[Dataset entries]
****************
(** [usize::next_power_of_two], [lowest_one] and [highest_one] of core. *)
Definition next_power_of_two (n : Z) : outcome Z :=
  let p := if n <=? 1 then 1 else 2 ^ Z.log2_up n in
  if p <? 2 ^ 64 then Ret p else Panic POverflow.
Fixpoint lowest_one_pos (p : positive) : Z :=
  match p with
  | xO q => 1 + lowest_one_pos q
  | _ => 0
  end.
Definition lowest_one (n : Z) : option Z :=
  match n with
  | Zpos p => Some (lowest_one_pos p)
  | _ => None
  end.
Definition highest_one (n : Z) : option Z :=
  if n <=? 0 then None else Some (Z.log2 n).
Definition saturating_sub (a b : Z) : Z := Z.max 0 (a - b).

(** ** Lemmas of the outcome monad *)

Lemma bind_Ret {A B} (m : outcome A) (f : A -> outcome B) (b : B) :
  m ≫= f = Ret b <-> exists a, m = Ret a /\ f a = Ret b.
Proof.
  destruct m as [a|why|]; split; try done; try (by intros (? & ? & ?)).
  - by exists a.
  - by intros (? & [= ->] & ?).
Qed.

Lemma rust_assert_Ret b : rust_assert b = Ret tt <-> b = true.
Proof. destruct b; simpl; naive_solver. Qed.

Lemma unwrap_Ret {A} (o : option A) a : unwrap o = Ret a <-> o = Some a.
Proof. destruct o; simpl; naive_solver. Qed.

Section checked.
Context (w a b : Z).

Lemma add_w_ok : a + b < 2 ^ w -> add_w w a b = Ret (a + b).
Proof. intros H. unfold add_w. by rewrite (proj2 (Z.ltb_lt _ _) H). Qed.

Lemma sub_w_ok : b <= a -> sub_w w a b = Ret (a - b).
Proof. intros H. unfold sub_w. by rewrite (proj2 (Z.leb_le _ _) H). Qed.

Lemma mul_w_ok : a * b < 2 ^ w -> mul_w w a b = Ret (a * b).
Proof. intros H. unfold mul_w. by rewrite (proj2 (Z.ltb_lt _ _) H). Qed.

Lemma shl_w_ok :
  0 <= a -> 0 <= b < w -> a * 2 ^ b < 2 ^ w -> shl_w w a b = Ret (a * 2 ^ b).
Proof.
  intros Ha Hb H. unfold shl_w. rewrite (proj2 (Z.ltb_lt _ _) (proj2 Hb)).
  rewrite Z.shiftl_mul_pow2, Z.mod_small by lia. done.
Qed.

Lemma shr_w_ok : 0 <= b < w -> shr_w w a b = Ret (a / 2 ^ b).
Proof.
  intros Hb. unfold shr_w. rewrite (proj2 (Z.ltb_lt _ _) (proj2 Hb)).
  by rewrite Z.shiftr_div_pow2 by lia.
Qed.

Lemma div_w_ok : b <> 0 -> div_w a b = Ret (a / b).
Proof. intros H. unfold div_w. by rewrite (proj2 (Z.eqb_neq _ _) H). Qed.

Lemma add_w_Ret c : add_w w a b = Ret c -> c = a + b /\ a + b < 2 ^ w.
Proof. unfold add_w. case_match; naive_solver lia. Qed.

Lemma sub_w_Ret c : sub_w w a b = Ret c -> c = a - b /\ b <= a.
Proof. unfold sub_w. case_match; naive_solver lia. Qed.

Lemma mul_w_Ret c : mul_w w a b = Ret c -> c = a * b /\ a * b < 2 ^ w.
Proof. unfold mul_w. case_match; naive_solver lia. Qed.
End checked.

Lemma arr_get_ok {A} (l : list A) (i : Z) a :
  0 <= i -> l !! Z.to_nat i = Some a -> arr_get l i = Ret a.
Proof. intros Hi Hl. unfold arr_get. rewrite (proj2 (Z.leb_le _ _) Hi). by rewrite Hl. Qed.

Lemma arr_get_Ret {A} (l : list A) (i : Z) a :
  arr_get l i = Ret a -> 0 <= i < Z.of_nat (length l) /\ l !! Z.to_nat i = Some a.
Proof.
  unfold arr_get. case_match; [|done]. case_match eqn:E; [|done].
  intros [= ->]. apply Z.leb_le in H. apply lookup_lt_Some in E as Hl.
  split; [lia|done].
Qed.

Lemma arr_set_ok {A} (l : list A) (i : Z) v :
  0 <= i < Z.of_nat (length l) -> arr_set l i v = Ret (<[Z.to_nat i := v]> l).
Proof. intros Hi. unfold arr_set. case_match; [done|lia]. Qed.

Lemma arr_set_range {A} (l : list A) (i : Z) v :
  Z.of_nat (length l) <= i -> arr_set l i v = Panic PIndex.
Proof. intros Hi. unfold arr_set. case_match; [lia|done]. Qed.

Lemma arr_set_Ret {A} (l : list A) i v l' :
  arr_set l i v = Ret l' -> 0 <= i < Z.of_nat (length l) /\ l' = <[Z.to_nat i := v]> l.
Proof. unfold arr_set. case_match; [|done]. intros [= <-]. split; [lia|done]. Qed.

Lemma range_nil lo hi : hi <= lo -> range lo hi = [].
Proof. intros. unfold range. rewrite seqZ_nil by lia. done. Qed.

Lemma range_cons lo hi : lo < hi -> range lo hi = lo :: range (lo + 1) hi.
Proof.
  intros. unfold range. rewrite seqZ_cons by lia. f_equal.
  unfold Z.succ. f_equal. lia.
Qed.

Lemma range_snoc lo hi : lo <= hi -> range lo (hi + 1) = range lo hi ++ [hi].
Proof.
  intros. unfold range.
  replace (hi + 1 - lo) with (hi - lo + 1) by lia.
  rewrite seqZ_app by lia. f_equal.
  by replace (lo + (hi - lo)) with hi by lia.
Qed.

Lemma elem_of_range x lo hi : x ∈ range lo hi <-> lo <= x < hi.
Proof. unfold range. rewrite elem_of_seqZ. lia. Qed.

(** ** Bit operations *)

Lemma not_w_ldiff w m : 0 <= w -> fits w m -> not_w w m = Z.ldiff (Z.ones w) m.
Proof.
  intros Hw [Hm Hm']. unfold not_w. rewrite <- Z.sub_nocarry_ldiff.
  - rewrite Z.ones_equiv. lia.
  - destruct (decide (m = 0)) as [->|]; [apply Z.ldiff_0_l|].
    apply Z.ldiff_ones_r_low; [lia|]. apply Z.log2_lt_pow2; lia.
Qed.

(** [x & !m]. *)
Lemma land_not_w w x m :
  0 <= w -> fits w x -> fits w m -> Z.land x (not_w w m) = Z.ldiff x m.
Proof.
  intros Hw Hx Hm. rewrite not_w_ldiff by done.
  replace (Z.land x (Z.ldiff (Z.ones w) m)) with (Z.ldiff (Z.land x (Z.ones w)) m).
  - rewrite Z.land_ones by done. by rewrite Z.mod_small.
  - apply Z.bits_inj'. intros n Hn. rewrite !Z.ldiff_spec, !Z.land_spec, Z.ldiff_spec.
    by rewrite andb_assoc.
Qed.

Lemma land_not_1 x : fits 64 x -> Z.land x (not_w 64 1) = 2 * (x / 2).
Proof.
  intros Hx. rewrite land_not_w by (unfold fits; (done || lia)).
  change 1 with (Z.ones 1). rewrite Z.ldiff_ones_r, Z.shiftl_mul_pow2, Z.shiftr_div_pow2 by lia.
  change (2 ^ 1) with 2. lia.
Qed.

Lemma land_not_highest x :
  0 < x -> fits 64 x -> Z.land x (not_w 64 (2 ^ Z.log2 x)) = x - 2 ^ Z.log2 x.
Proof.
  intros Hpos Hx. pose proof (Z.log2_spec x Hpos). pose proof (Z.log2_nonneg x).
  rewrite land_not_w by (unfold fits in *; (done || lia)).
  rewrite Z.sub_nocarry_ldiff; [done|]. apply Z.bits_inj_0. intros n.
  rewrite Z.ldiff_spec, Z.pow2_bits_eqb by lia.
  destruct (Z.eqb_spec (Z.log2 x) n) as [<-|]; [|done].
  by rewrite Z.bit_log2.
Qed.

(** ** Powers of two *)

Lemma pow2_pos l : 0 <= l -> 0 < 2 ^ l.
Proof. intros. apply Z.pow_pos_nonneg; lia. Qed.

Lemma pow2_succ l : 0 <= l -> 2 ^ (l + 1) = 2 * 2 ^ l.
Proof. intros. rewrite Z.pow_add_r by lia. lia. Qed.

Lemma pow2_split a b : 0 <= b <= a -> 2 ^ a = 2 ^ (a - b) * 2 ^ b.
Proof. intros. rewrite <- Z.pow_add_r by lia. f_equal. lia. Qed.

Lemma next_power_of_two_ok n :
  n <= 2 ^ 63 -> next_power_of_two n = Ret (2 ^ Z.log2_up n).
Proof.
  intros Hn. unfold next_power_of_two.
  assert ((if n <=? 1 then 1 else 2 ^ Z.log2_up n) = 2 ^ Z.log2_up n) as ->.
  { destruct (Z.leb_spec n 1); [|done]. by rewrite Z.log2_up_eqn0 by lia. }
  assert (Z.log2_up n <= 63).
  { change 63 with (Z.log2_up (2 ^ 63)). by apply Z.log2_up_le_mono. }
  assert (2 ^ Z.log2_up n <= 2 ^ 63) by (apply Z.pow_le_mono_r; lia).
  case_match; [done|lia].
Qed.

Lemma lowest_one_pow2 k : 0 <= k -> lowest_one (2 ^ k) = Some k.
Proof.
  intros Hk. rewrite <- (Z2Nat.id k) by done. induction (Z.to_nat k) as [|n IH]; [done|].
  rewrite Nat2Z.inj_succ, Z.pow_succ_r by lia.
  pose proof (pow2_pos (Z.of_nat n)). destruct (2 ^ Z.of_nat n) as [|q|] eqn:E; [lia| |lia].
  change (2 * Z.pos q) with (Z.pos q~0). cbn [lowest_one lowest_one_pos] in *.
  injection IH as ->. f_equal. lia.
Qed.

Lemma log2_up_bounds n : 0 < n -> n <= 2 ^ Z.log2_up n < 2 * n.
Proof.
  intros. destruct (decide (n = 1)) as [->|]; [vm_compute; split; congruence|].
  pose proof (Z.log2_up_spec n ltac:(lia)) as [H1 H2]. split; [done|].
  pose proof (Z.log2_up_pos n ltac:(lia)).
  replace (Z.log2_up n) with (Z.pred (Z.log2_up n) + 1) by lia. rewrite pow2_succ by lia. lia.
Qed.

(** Step through checked operations whose side conditions are linear. *)
Create Rewrite HintDb rust.
#[export] Hint Rewrite add_w_ok sub_w_ok mul_w_ok shl_w_ok shr_w_ok div_w_ok
  using lia : rust.

Ltac rsimp := cbn [mbind outcome_bind mret outcome_ret fmap outcome_fmap rust_assert unwrap].
Ltac rstep := repeat first [progress rsimp | progress autorewrite with rust].

(** Split a successful run into its successful steps. *)
Ltac rinv :=
  repeat match goal with
  | H : Ret _ = Ret _ |- _ => injection H as H
  | H : Panic _ = Ret _ |- _ => discriminate H
  | H : Ret _ = Panic _ |- _ => discriminate H
  | H : OutOfFuel = Ret _ |- _ => discriminate H
  | H : Ret _ = OutOfFuel |- _ => discriminate H
  | H : mbind _ _ = Ret _ |- _ =>
      apply bind_Ret in H; destruct H as (? & ? & H)
  | H : rust_assert _ = Ret _ |- _ => apply rust_assert_Ret in H
  | H : unwrap _ = Ret _ |- _ => apply unwrap_Ret in H
  | H : add_w _ _ _ = Ret _ |- _ => apply add_w_Ret in H; destruct H
  | H : sub_w _ _ _ = Ret _ |- _ => apply sub_w_Ret in H; destruct H
  | H : mul_w _ _ _ = Ret _ |- _ => apply mul_w_Ret in H; destruct H
  end.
****************
What this task involves:
Filter the data above by the word "replace" and copy every line that matches.

Exercise answer:
  replace (hi + 1 - lo) with (hi - lo + 1) by lia.
  by replace (lo + (hi - lo)) with hi by lia.
  replace (Z.land x (Z.ldiff (Z.ones w) m)) with (Z.ldiff (Z.land x (Z.ones w)) m).
  replace (Z.log2_up n) with (Z.pred (Z.log2_up n) + 1) by lia. rewrite pow2_succ by lia. lia.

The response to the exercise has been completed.